§ **WORK ORDER**
The records that follow are to be transcribed word for word.

§ **RECORDS SHOWN**
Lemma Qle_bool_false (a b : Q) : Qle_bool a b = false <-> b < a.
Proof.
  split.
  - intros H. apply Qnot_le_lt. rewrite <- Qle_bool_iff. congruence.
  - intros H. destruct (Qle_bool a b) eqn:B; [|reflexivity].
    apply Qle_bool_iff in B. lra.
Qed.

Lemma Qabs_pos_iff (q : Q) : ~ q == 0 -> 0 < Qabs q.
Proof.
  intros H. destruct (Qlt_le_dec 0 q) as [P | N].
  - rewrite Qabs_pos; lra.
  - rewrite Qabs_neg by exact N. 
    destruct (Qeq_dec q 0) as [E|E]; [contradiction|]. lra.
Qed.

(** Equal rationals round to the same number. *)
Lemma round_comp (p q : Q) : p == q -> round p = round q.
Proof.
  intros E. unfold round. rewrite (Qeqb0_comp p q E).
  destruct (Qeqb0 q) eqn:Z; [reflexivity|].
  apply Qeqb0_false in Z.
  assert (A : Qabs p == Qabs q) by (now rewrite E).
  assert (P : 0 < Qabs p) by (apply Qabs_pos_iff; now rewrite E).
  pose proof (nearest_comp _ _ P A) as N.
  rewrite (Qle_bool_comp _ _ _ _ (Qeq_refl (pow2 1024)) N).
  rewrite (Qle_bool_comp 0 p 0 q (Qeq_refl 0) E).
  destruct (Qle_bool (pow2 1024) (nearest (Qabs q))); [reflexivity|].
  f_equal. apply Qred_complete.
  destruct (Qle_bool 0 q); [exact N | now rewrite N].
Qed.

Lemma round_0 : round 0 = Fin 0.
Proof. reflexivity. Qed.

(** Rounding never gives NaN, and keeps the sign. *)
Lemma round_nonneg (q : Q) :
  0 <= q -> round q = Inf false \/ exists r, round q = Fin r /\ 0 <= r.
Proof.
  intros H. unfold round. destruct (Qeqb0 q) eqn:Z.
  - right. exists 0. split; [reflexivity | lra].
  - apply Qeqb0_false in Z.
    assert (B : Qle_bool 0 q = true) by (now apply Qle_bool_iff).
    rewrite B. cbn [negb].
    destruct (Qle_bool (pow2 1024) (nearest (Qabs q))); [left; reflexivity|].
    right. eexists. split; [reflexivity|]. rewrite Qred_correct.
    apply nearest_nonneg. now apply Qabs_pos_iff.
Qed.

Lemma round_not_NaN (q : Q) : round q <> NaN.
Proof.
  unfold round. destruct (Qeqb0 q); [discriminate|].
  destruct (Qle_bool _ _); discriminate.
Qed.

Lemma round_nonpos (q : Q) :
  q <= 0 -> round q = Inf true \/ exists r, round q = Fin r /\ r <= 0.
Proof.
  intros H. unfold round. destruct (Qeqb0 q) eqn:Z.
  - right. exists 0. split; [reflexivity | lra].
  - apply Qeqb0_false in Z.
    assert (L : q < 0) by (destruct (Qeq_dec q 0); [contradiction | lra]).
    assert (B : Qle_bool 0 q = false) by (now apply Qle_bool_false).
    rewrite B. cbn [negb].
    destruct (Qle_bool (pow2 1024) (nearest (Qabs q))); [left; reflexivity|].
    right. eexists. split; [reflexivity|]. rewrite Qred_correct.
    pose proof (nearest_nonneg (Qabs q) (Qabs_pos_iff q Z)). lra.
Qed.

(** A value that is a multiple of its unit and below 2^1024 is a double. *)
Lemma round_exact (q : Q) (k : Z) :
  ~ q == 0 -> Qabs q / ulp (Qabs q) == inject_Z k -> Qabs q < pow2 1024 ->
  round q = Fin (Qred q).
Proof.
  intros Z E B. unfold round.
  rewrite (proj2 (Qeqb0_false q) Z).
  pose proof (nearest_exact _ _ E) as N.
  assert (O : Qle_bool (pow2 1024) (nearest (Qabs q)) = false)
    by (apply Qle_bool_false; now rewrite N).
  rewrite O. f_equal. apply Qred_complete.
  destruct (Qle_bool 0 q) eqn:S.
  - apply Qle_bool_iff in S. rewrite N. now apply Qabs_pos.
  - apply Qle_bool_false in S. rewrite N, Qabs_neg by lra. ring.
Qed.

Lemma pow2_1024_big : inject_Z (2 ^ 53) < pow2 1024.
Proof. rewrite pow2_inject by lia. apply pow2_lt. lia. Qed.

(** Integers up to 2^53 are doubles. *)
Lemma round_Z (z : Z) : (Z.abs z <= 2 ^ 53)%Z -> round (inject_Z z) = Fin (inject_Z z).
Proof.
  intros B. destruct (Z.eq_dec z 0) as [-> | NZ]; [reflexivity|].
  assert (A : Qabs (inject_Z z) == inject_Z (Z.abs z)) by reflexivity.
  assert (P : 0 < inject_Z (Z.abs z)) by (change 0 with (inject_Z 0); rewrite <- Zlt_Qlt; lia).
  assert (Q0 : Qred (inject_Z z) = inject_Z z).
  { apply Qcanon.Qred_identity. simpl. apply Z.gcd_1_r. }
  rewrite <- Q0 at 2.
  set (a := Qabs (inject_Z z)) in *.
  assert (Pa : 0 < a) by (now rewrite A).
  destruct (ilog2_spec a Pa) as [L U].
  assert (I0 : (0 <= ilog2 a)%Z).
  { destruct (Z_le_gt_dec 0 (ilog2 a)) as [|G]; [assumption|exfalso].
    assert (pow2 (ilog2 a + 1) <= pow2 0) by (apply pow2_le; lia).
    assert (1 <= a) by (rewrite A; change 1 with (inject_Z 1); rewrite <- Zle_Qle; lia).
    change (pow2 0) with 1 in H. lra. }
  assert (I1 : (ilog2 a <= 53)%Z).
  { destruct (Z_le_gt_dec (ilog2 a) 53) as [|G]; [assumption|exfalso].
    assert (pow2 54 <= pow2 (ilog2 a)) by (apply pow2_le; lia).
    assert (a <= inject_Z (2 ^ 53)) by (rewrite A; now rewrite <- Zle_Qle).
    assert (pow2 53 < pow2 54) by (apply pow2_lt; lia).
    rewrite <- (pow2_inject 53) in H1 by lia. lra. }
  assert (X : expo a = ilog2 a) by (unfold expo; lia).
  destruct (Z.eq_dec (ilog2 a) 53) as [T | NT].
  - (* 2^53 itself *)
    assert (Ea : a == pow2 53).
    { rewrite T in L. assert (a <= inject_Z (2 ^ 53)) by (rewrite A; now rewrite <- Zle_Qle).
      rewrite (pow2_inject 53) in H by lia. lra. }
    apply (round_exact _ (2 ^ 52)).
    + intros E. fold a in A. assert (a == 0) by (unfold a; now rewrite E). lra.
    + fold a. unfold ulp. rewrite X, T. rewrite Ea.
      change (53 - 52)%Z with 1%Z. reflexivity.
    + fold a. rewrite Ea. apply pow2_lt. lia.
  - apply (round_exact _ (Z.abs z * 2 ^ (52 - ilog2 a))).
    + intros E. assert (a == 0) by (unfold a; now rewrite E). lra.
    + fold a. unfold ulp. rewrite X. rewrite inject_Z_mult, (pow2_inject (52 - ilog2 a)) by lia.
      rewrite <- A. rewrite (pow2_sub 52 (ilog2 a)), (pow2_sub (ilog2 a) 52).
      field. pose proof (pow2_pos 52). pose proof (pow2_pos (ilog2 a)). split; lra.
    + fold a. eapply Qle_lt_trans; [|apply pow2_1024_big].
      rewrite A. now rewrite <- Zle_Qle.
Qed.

§ **SOLUTION TO THIS EXERCISE**
Lemma Qle_bool_false (a b : Q) : Qle_bool a b = false <-> b < a.
Proof.
  split.
  - intros H. apply Qnot_le_lt. rewrite <- Qle_bool_iff. congruence.
  - intros H. destruct (Qle_bool a b) eqn:B; [|reflexivity].
    apply Qle_bool_iff in B. lra.
Qed.

Lemma Qabs_pos_iff (q : Q) : ~ q == 0 -> 0 < Qabs q.
Proof.
  intros H. destruct (Qlt_le_dec 0 q) as [P | N].
  - rewrite Qabs_pos; lra.
  - rewrite Qabs_neg by exact N. 
    destruct (Qeq_dec q 0) as [E|E]; [contradiction|]. lra.
Qed.

(** Equal rationals round to the same number. *)
Lemma round_comp (p q : Q) : p == q -> round p = round q.
Proof.
  intros E. unfold round. rewrite (Qeqb0_comp p q E).
  destruct (Qeqb0 q) eqn:Z; [reflexivity|].
  apply Qeqb0_false in Z.
  assert (A : Qabs p == Qabs q) by (now rewrite E).
  assert (P : 0 < Qabs p) by (apply Qabs_pos_iff; now rewrite E).
  pose proof (nearest_comp _ _ P A) as N.
  rewrite (Qle_bool_comp _ _ _ _ (Qeq_refl (pow2 1024)) N).
  rewrite (Qle_bool_comp 0 p 0 q (Qeq_refl 0) E).
  destruct (Qle_bool (pow2 1024) (nearest (Qabs q))); [reflexivity|].
  f_equal. apply Qred_complete.
  destruct (Qle_bool 0 q); [exact N | now rewrite N].
Qed.

Lemma round_0 : round 0 = Fin 0.
Proof. reflexivity. Qed.

(** Rounding never gives NaN, and keeps the sign. *)
Lemma round_nonneg (q : Q) :
  0 <= q -> round q = Inf false \/ exists r, round q = Fin r /\ 0 <= r.
Proof.
  intros H. unfold round. destruct (Qeqb0 q) eqn:Z.
  - right. exists 0. split; [reflexivity | lra].
  - apply Qeqb0_false in Z.
    assert (B : Qle_bool 0 q = true) by (now apply Qle_bool_iff).
    rewrite B. cbn [negb].
    destruct (Qle_bool (pow2 1024) (nearest (Qabs q))); [left; reflexivity|].
    right. eexists. split; [reflexivity|]. rewrite Qred_correct.
    apply nearest_nonneg. now apply Qabs_pos_iff.
Qed.

Lemma round_not_NaN (q : Q) : round q <> NaN.
Proof.
  unfold round. destruct (Qeqb0 q); [discriminate|].
  destruct (Qle_bool _ _); discriminate.
Qed.

Lemma round_nonpos (q : Q) :
  q <= 0 -> round q = Inf true \/ exists r, round q = Fin r /\ r <= 0.
Proof.
  intros H. unfold round. destruct (Qeqb0 q) eqn:Z.
  - right. exists 0. split; [reflexivity | lra].
  - apply Qeqb0_false in Z.
    assert (L : q < 0) by (destruct (Qeq_dec q 0); [contradiction | lra]).
    assert (B : Qle_bool 0 q = false) by (now apply Qle_bool_false).
    rewrite B. cbn [negb].
    destruct (Qle_bool (pow2 1024) (nearest (Qabs q))); [left; reflexivity|].
    right. eexists. split; [reflexivity|]. rewrite Qred_correct.
    pose proof (nearest_nonneg (Qabs q) (Qabs_pos_iff q Z)). lra.
Qed.

(** A value that is a multiple of its unit and below 2^1024 is a double. *)
Lemma round_exact (q : Q) (k : Z) :
  ~ q == 0 -> Qabs q / ulp (Qabs q) == inject_Z k -> Qabs q < pow2 1024 ->
  round q = Fin (Qred q).
Proof.
  intros Z E B. unfold round.
  rewrite (proj2 (Qeqb0_false q) Z).
  pose proof (nearest_exact _ _ E) as N.
  assert (O : Qle_bool (pow2 1024) (nearest (Qabs q)) = false)
    by (apply Qle_bool_false; now rewrite N).
  rewrite O. f_equal. apply Qred_complete.
  destruct (Qle_bool 0 q) eqn:S.
  - apply Qle_bool_iff in S. rewrite N. now apply Qabs_pos.
  - apply Qle_bool_false in S. rewrite N, Qabs_neg by lra. ring.
Qed.

Lemma pow2_1024_big : inject_Z (2 ^ 53) < pow2 1024.
Proof. rewrite pow2_inject by lia. apply pow2_lt. lia. Qed.

(** Integers up to 2^53 are doubles. *)
Lemma round_Z (z : Z) : (Z.abs z <= 2 ^ 53)%Z -> round (inject_Z z) = Fin (inject_Z z).
Proof.
  intros B. destruct (Z.eq_dec z 0) as [-> | NZ]; [reflexivity|].
  assert (A : Qabs (inject_Z z) == inject_Z (Z.abs z)) by reflexivity.
  assert (P : 0 < inject_Z (Z.abs z)) by (change 0 with (inject_Z 0); rewrite <- Zlt_Qlt; lia).
  assert (Q0 : Qred (inject_Z z) = inject_Z z).
  { apply Qcanon.Qred_identity. simpl. apply Z.gcd_1_r. }
  rewrite <- Q0 at 2.
  set (a := Qabs (inject_Z z)) in *.
  assert (Pa : 0 < a) by (now rewrite A).
  destruct (ilog2_spec a Pa) as [L U].
  assert (I0 : (0 <= ilog2 a)%Z).
  { destruct (Z_le_gt_dec 0 (ilog2 a)) as [|G]; [assumption|exfalso].
    assert (pow2 (ilog2 a + 1) <= pow2 0) by (apply pow2_le; lia).
    assert (1 <= a) by (rewrite A; change 1 with (inject_Z 1); rewrite <- Zle_Qle; lia).
    change (pow2 0) with 1 in H. lra. }
  assert (I1 : (ilog2 a <= 53)%Z).
  { destruct (Z_le_gt_dec (ilog2 a) 53) as [|G]; [assumption|exfalso].
    assert (pow2 54 <= pow2 (ilog2 a)) by (apply pow2_le; lia).
    assert (a <= inject_Z (2 ^ 53)) by (rewrite A; now rewrite <- Zle_Qle).
    assert (pow2 53 < pow2 54) by (apply pow2_lt; lia).
    rewrite <- (pow2_inject 53) in H1 by lia. lra. }
  assert (X : expo a = ilog2 a) by (unfold expo; lia).
  destruct (Z.eq_dec (ilog2 a) 53) as [T | NT].
  - (* 2^53 itself *)
    assert (Ea : a == pow2 53).
    { rewrite T in L. assert (a <= inject_Z (2 ^ 53)) by (rewrite A; now rewrite <- Zle_Qle).
      rewrite (pow2_inject 53) in H by lia. lra. }
    apply (round_exact _ (2 ^ 52)).
    + intros E. fold a in A. assert (a == 0) by (unfold a; now rewrite E). lra.
    + fold a. unfold ulp. rewrite X, T. rewrite Ea.
      change (53 - 52)%Z with 1%Z. reflexivity.
    + fold a. rewrite Ea. apply pow2_lt. lia.
  - apply (round_exact _ (Z.abs z * 2 ^ (52 - ilog2 a))).
    + intros E. assert (a == 0) by (unfold a; now rewrite E). lra.
    + fold a. unfold ulp. rewrite X. rewrite inject_Z_mult, (pow2_inject (52 - ilog2 a)) by lia.
      rewrite <- A. rewrite (pow2_sub 52 (ilog2 a)), (pow2_sub (ilog2 a) 52).
      field. pose proof (pow2_pos 52). pose proof (pow2_pos (ilog2 a)). split; lra.
    + fold a. eapply Qle_lt_trans; [|apply pow2_1024_big].
      rewrite A. now rewrite <- Zle_Qle.
Qed.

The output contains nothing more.